The last day of the 1991 General Assembly session was so uneventful that when a mechanical malfunction darkened the Senate "tote board" -- the large wall fixture displaying how each senator votes -- someone wondered aloud whether there was any reason to fix it.
In stark contrast to last year's bitter session finale, when lawmakers angrily accused each other of sabotaging bills, the final hours of this 90-day session moved along easily, making the day one of the most forgettable in recent legislative history.
With the session's major issues either resolved or shelved for summer study weeks ago, House and Senate members spent most of yesterday on the floor voting on minor bills and measures considered to be of secondary significance. Even on important bills that received formal approval, agreements had been worked out in advance.
A fatigued Gov. William Donald Schaefer stayed out of the
last-day activity. Having spent most of the preceding night in Baltimore, pacing the floor outside the Mercy Medical Center room where his longtime companion Hilda Mae Snoops was hospitalized for a back ailment, the governor ventured outside -- his second-floor office only occasionally.
Before he left the State House to visit Snoops in Baltimore, Schaefer sat for the filming of a public service announcement "tag" to a 10-minute educational video on the Bill of Rights.
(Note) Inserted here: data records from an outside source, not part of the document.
(* ===== verification/BenchReport.v ===== *)
(** * The interval reporter and the metrics endpoint of the cluster benchmark

    cmd/pulsekv-cluster-bench/sustained.go ([reportIntervals]) and metrics.go.  During a
    soak one goroutine wakes at every tick, empties the workers' latency buckets one after
    the other, reads six atomic counters one after the other, and appends a row.  Each of
    those accesses is a step of its own here, interleaved in every possible way with the
    events of [BenchLoad], each of which makes at most one access to a bucket, a counter or
    the reservoir. *)

From Stdlib Require Import SpecFloat.
From S2P Require Import Prelude Promexport Exposition Values BenchStats BenchLoad.
Local Open Scope Z_scope.

(** [Duration.Seconds] *)
Definition seconds (d : Z) : f64 :=
  fadd (of_int (d `quot` 1000000000)) (fdiv (of_int (d `rem` 1000000000)) (of_int 1000000000)).

(** ** The reporter *)

(** Waiting for a tick, emptying the buckets from [next] on, or reading the counters. *)
Inductive rep_phase :=
| RWait
| RDrain (now : Z) (next : nat) (reads writes : list Z)
| RLoad (now : Z) (reads writes : list Z) (got : list Z).
(** [rp_last] holds the counters of the previous row, in the order they are read. *)
Record reporter := MkReporter {
  rp_series : list intervalReport; rp_last : list Z; rp_previous : Z; rp_phase : rep_phase
}.
Definition counter_loads : list (liveCounters → Z) := [l_reads; l_writes; l_verified; l_misses; l_mismatches; l_rpcErrors].
Definition new_reporter (started : Z) : reporter := MkReporter [] (replicate 6 0) started RWait.

(** One row; [None] is a panic of [percentile]. *)
Definition interval_row (started : Z) (r : reporter) (now : Z) (reads writes got : list Z) : option intervalReport :=
  match got, rp_last r with
  | [readsNow; writesNow; verifiedNow; missesNow; mismatchesNow; errorsNow], [reads0; writes0; verified0; misses0; mismatches0; errors0] =>
      let window := seconds (now - rp_previous r) in
      let operations := (readsNow - reads0) + (writesNow - writes0) in
      readP50 ← percentileMs reads p50;
      readP99 ← percentileMs reads p99;
      writeP50 ← percentileMs writes p50;
      writeP99 ← percentileMs writes p99;
      Some (MkInterval (Z.of_nat (length (rp_series r)) + 1) (seconds (now - started)) operations
              (readsNow - reads0) (writesNow - writes0) (fdiv (of_int operations) window)
              readP50 readP99 writeP50 writeP99
              (verifiedNow - verified0) (missesNow - misses0) (mismatchesNow - mismatches0) (errorsNow - errors0))
  | _, _ => None
  end.

Section system.
Context {E : Type} (b : benchmark) (started : Z).

Inductive bench_event := Work (ev : load_event E) | Tick (now : Z) | Reporter.
Definition set_buckets (buckets : list intervalBucket) (s : load E) : load E :=
  MkLoad (lo_workers s) (lo_live s) (Some buckets) (lo_sampler s) (lo_counts s).

(** The reporter's next access. *)
Definition reporter_step (s : load E) (r : reporter) : option (load E * reporter) :=
  match rp_phase r with
  | RWait => None
  | RDrain now next reads writes =>
      buckets ← lo_buckets s;
      match buckets !! next with
      | Some bucket =>
          let '(rd, wr, bucket') := bucket_drain bucket in
          Some (set_buckets (<[next := bucket']> buckets) s,
                MkReporter (rp_series r) (rp_last r) (rp_previous r) (RDrain now (S next) (reads ++ rd) (writes ++ wr)))
      | None => Some (s, MkReporter (rp_series r) (rp_last r) (rp_previous r) (RLoad now (sortDurations reads) (sortDurations writes) []))
      end
  | RLoad now reads writes got =>
      match counter_loads !! length got with
      | Some counter =>
          live ← lo_live s;
          Some (s, MkReporter (rp_series r) (rp_last r) (rp_previous r) (RLoad now reads writes (got ++ [counter live])))
      | None =>
          row ← interval_row started r now reads writes got;
          Some (s, MkReporter (rp_series r ++ [row]) got now RWait)
      end
  end.
Definition bench_step (st : load E * reporter) (ev : bench_event) : option (load E * reporter) :=
  let '(s, r) := st in
  match ev with
  | Work ev => s' ← load_step b false None s ev; Some (s', r)
  | Tick now =>
      match rp_phase r with
      | RWait => Some (s, MkReporter (rp_series r) (rp_last r) (rp_previous r) (RDrain now 0 [] []))
      | _ => None
      end
  | Reporter => reporter_step s r
  end.
Fixpoint bench_events (st : load E * reporter) (evs : list bench_event) : option (load E * reporter) :=
  match evs with
  | [] => Some st
  | ev :: evs => st ← bench_step st ev; bench_events st evs
  end.
(** What [runSustained] sets up. *)
Definition soak_init (counts : option (list Z)) : load E :=
  load_init b None (Some no_live) (Some (replicate (Z.to_nat (b_workers b)) (MkBucket [] []))) (Some (newReservoir (b_latencySamples b))) counts.
End system.
Arguments bench_event E : clear implicits.

(** ** The metrics endpoint *)

Section metrics.
Context (b : benchmark).
Definition bench_labels : gmap string string :=
  {["key_distribution" := b_distribution b; "key_prefix" := b_keyPrefix b]}.
Definition count_items (live : liveCounters) : list (item f64) :=
  [Help "pulsekv_workload_operations_total" "counter" "Operations this generator has issued, by kind.";
   Metric "pulsekv_workload_operations_total" (With bench_labels "kind" "read") (of_int (l_reads live));
   Metric "pulsekv_workload_operations_total" (With bench_labels "kind" "write") (of_int (l_writes live));
   Help "pulsekv_workload_reads_total" "counter"
     "Read outcomes. hit/(hit+miss) is the cache hit rate this workload actually saw. A mismatch is a read that returned the wrong bytes and is never tolerated.";
   Metric "pulsekv_workload_reads_total" (With bench_labels "result" "hit") (of_int (l_hits live));
   Metric "pulsekv_workload_reads_total" (With bench_labels "result" "miss") (of_int (l_misses live));
   Metric "pulsekv_workload_reads_total" (With bench_labels "result" "mismatch") (of_int (l_mismatches live));
   Help "pulsekv_workload_verified_total" "counter"
     "Reads compared byte-for-byte against the value written for that key. Every hit must appear here; a hit that was not verified is not evidence of anything.";
   Metric "pulsekv_workload_verified_total" bench_labels (of_int (l_verified live));
   Help "pulsekv_workload_rpc_errors_total" "counter"
     "Operations that failed outright. Expected to be nonzero while a fault is being injected and a topology change is in flight.";
   Metric "pulsekv_workload_rpc_errors_total" bench_labels (of_int (l_rpcErrors live));
   Help "pulsekv_workload_hit_rate" "gauge"
     "hits / (hits + misses) over the run so far. Reported directly as well as via the counters above, because it is the number a reader is looking for."] ++
  let total := l_hits live + l_misses live in
  if 0 <? total then [Metric "pulsekv_workload_hit_rate" bench_labels (fdiv (of_int (l_hits live)) (of_int total))] else [].
(** [elapsed] is the time since the measured phase began, if it has; [live] the counters as
    the handler read them. *)
Definition writeMetrics (elapsed : option Z) (live : option liveCounters) : list (item f64) :=
  [Help "pulsekv_workload_running" "gauge" "1 while the load generator is executing its measured phase.";
   Metric "pulsekv_workload_running" bench_labels (of_int (match live with Some _ => 1 | None => 0 end));
   Help "pulsekv_workload_elapsed_seconds" "gauge" "Seconds since the measured phase started."] ++
  match elapsed with Some d => [Metric "pulsekv_workload_elapsed_seconds" bench_labels (seconds d)] | None => [] end ++
  match live with Some live => count_items live | None => [] end.

(** Each family is declared once before its samples, and no series is written twice. *)
Lemma writeMetrics_valid elapsed live :
  declared [] (writeMetrics elapsed live) = true ∧ NoDup (series (writeMetrics elapsed live)).
Proof using Type.
  unfold writeMetrics, count_items. cbv zeta.
  destruct elapsed, live as [live|]; [destruct (0 <? _)|..|destruct (0 <? _)|];
    (split; [reflexivity|eapply series_NoDup; [vm_compute; reflexivity|vm_compute; reflexivity]]).
Qed.
End metrics.

(** ** What the rows add up to *)

Section rows.
Context {E : Type} (b : benchmark) (started : Z).

(** The latencies the workers have put in their buckets. *)
Definition read_times (evs : list (bench_event E)) : list Z :=
  omap (fun ev => match ev with Work (GetDone _ _ _ elapsed) => Some elapsed | _ => None end) evs.
Definition write_times (evs : list (bench_event E)) : list Z :=
  omap (fun ev => match ev with Work (PutDone _ _ _ elapsed) => Some elapsed | _ => None end) evs.
(** The workers' events, and how often the reporter woke. *)
Definition works (evs : list (bench_event E)) : list (load_event E) := omap (fun ev => match ev with Work ev => Some ev | _ => None end) evs.
Definition ticks (evs : list (bench_event E)) : nat :=
  length (omap (fun ev => match ev with Tick now => Some now | _ => None end) evs).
Later in the day, both Schaefer and Snoops returned to the Governor's Mansion. Apparently subdued over Snoops' physical malady, Schaefer decided not to make the traditional late-night appearance before lawmakers as they finished their work.
Instead, the governor sent identical letters to the House and Senate saying much of the work the legislature undertook this year remains undone.
"As the 1991 session of the Maryland General Assembly comes to a close, do we end the session knowing that we have solved our problems and that Maryland is strong again?" he wrote. "Hardly."
Senate President Thomas V. Mike Miller Jr., D-Prince George's, said he appreciated the letter.
"We intend to listen to it, reflect on it and work during the interim to build on the session," Miller said.
After midnight, as the Senate adjourned, an emotional Miller thanked the Senate for a resolution honoring his father, who died last weekend. Miller said earlier that presiding over the session's final day was difficult for him, but he felt he should participate, given his and his family's belief in the importance of government service.
Across the hall, House of Delegates Speaker R. Clayton Mitchell received the traditional shower of confetti at midnight and defended the session's achievements.
"We delayed some important legislation. But that causes us to have a blueprint for the next three years," said Mitchell, D-Eastern Shore.
Schaefer was scheduled to sign into law about 50 bills today at a State House ceremony.
Yesterday Lt. Gov. Melvin A. Steinberg left the State House in time for the Orioles home opener at Memorial Stadium. He left the game early and came back to Annapolis for the countdown to sine die, the formal end of the session.
Perhaps from boredom or end-of-the-session giddiness, lawmakers pulled off several bouts of mischief and there were the usual "innocent" killings of bills before the midnight hour ended the session.
To the dismay of many House members, Sen. Larry Young, D-City, attempted a one-man minifilibuster against a prescription payment bill in the last remaining minutes of the session. The bill was crucial to a state program that helps people pay for prescriptions. But because it raised an individual's co-payment from $1.50 to $5, Young and others opposed it.
A last-minute retreat by Schaefer administration officials assured opponents of the bill that the individual payment would be less than $5 and allowed the measure to pass. Bill supporters were relieved because, had the measure been defeated, it would have ended the prescription program altogether.
And when a delegate from Prince George's County delayed action on a capital budget bill to benefit a Baltimore church, the Senate countered by delaying action on every capital bond bill linked to Prince George's County. When the church item came up again in the House, the same delegate delayed the vote on it once more.
That particular incident of hostage-taking ended after a private meeting between House and Senate budget leaders.
"The problems we were having seemed to have resolved themselves," Sen. Laurence Levitan, D-Montgomery County, told the Senate minutes before the Prince George's County "hostages" were freed.
HIGHLIGHTS OF THE SESSION
* TAXES: Approved $90 million in new taxes that will add
about 12 cents to the cost of a cigarette pack, add 5 percent to the cost of carryout food, and gradually subject capital gains to state and local income taxes.
* TRANSPORTATION: Passed a bill allowing state officials to raise the speed limit on rural stretches of interstate highways from 55 mph to 65 mph.
* ABORTION: Passed a bill to make sure abortions remain legal in Maryland and to require that parents be notified before minors obtain abortions.
* BALTIMORE: Approved plan for the state to take over the city's jail, boosted state aid for the city's zoo, gave the city an extra $9.8 million in state aid.
* BILLS KILLED: Bills to raise $800 million in new income and sales taxes, boost gasoline taxes and motor vehicle fees, impose statewide growth limits, and ban assault weapons were killed.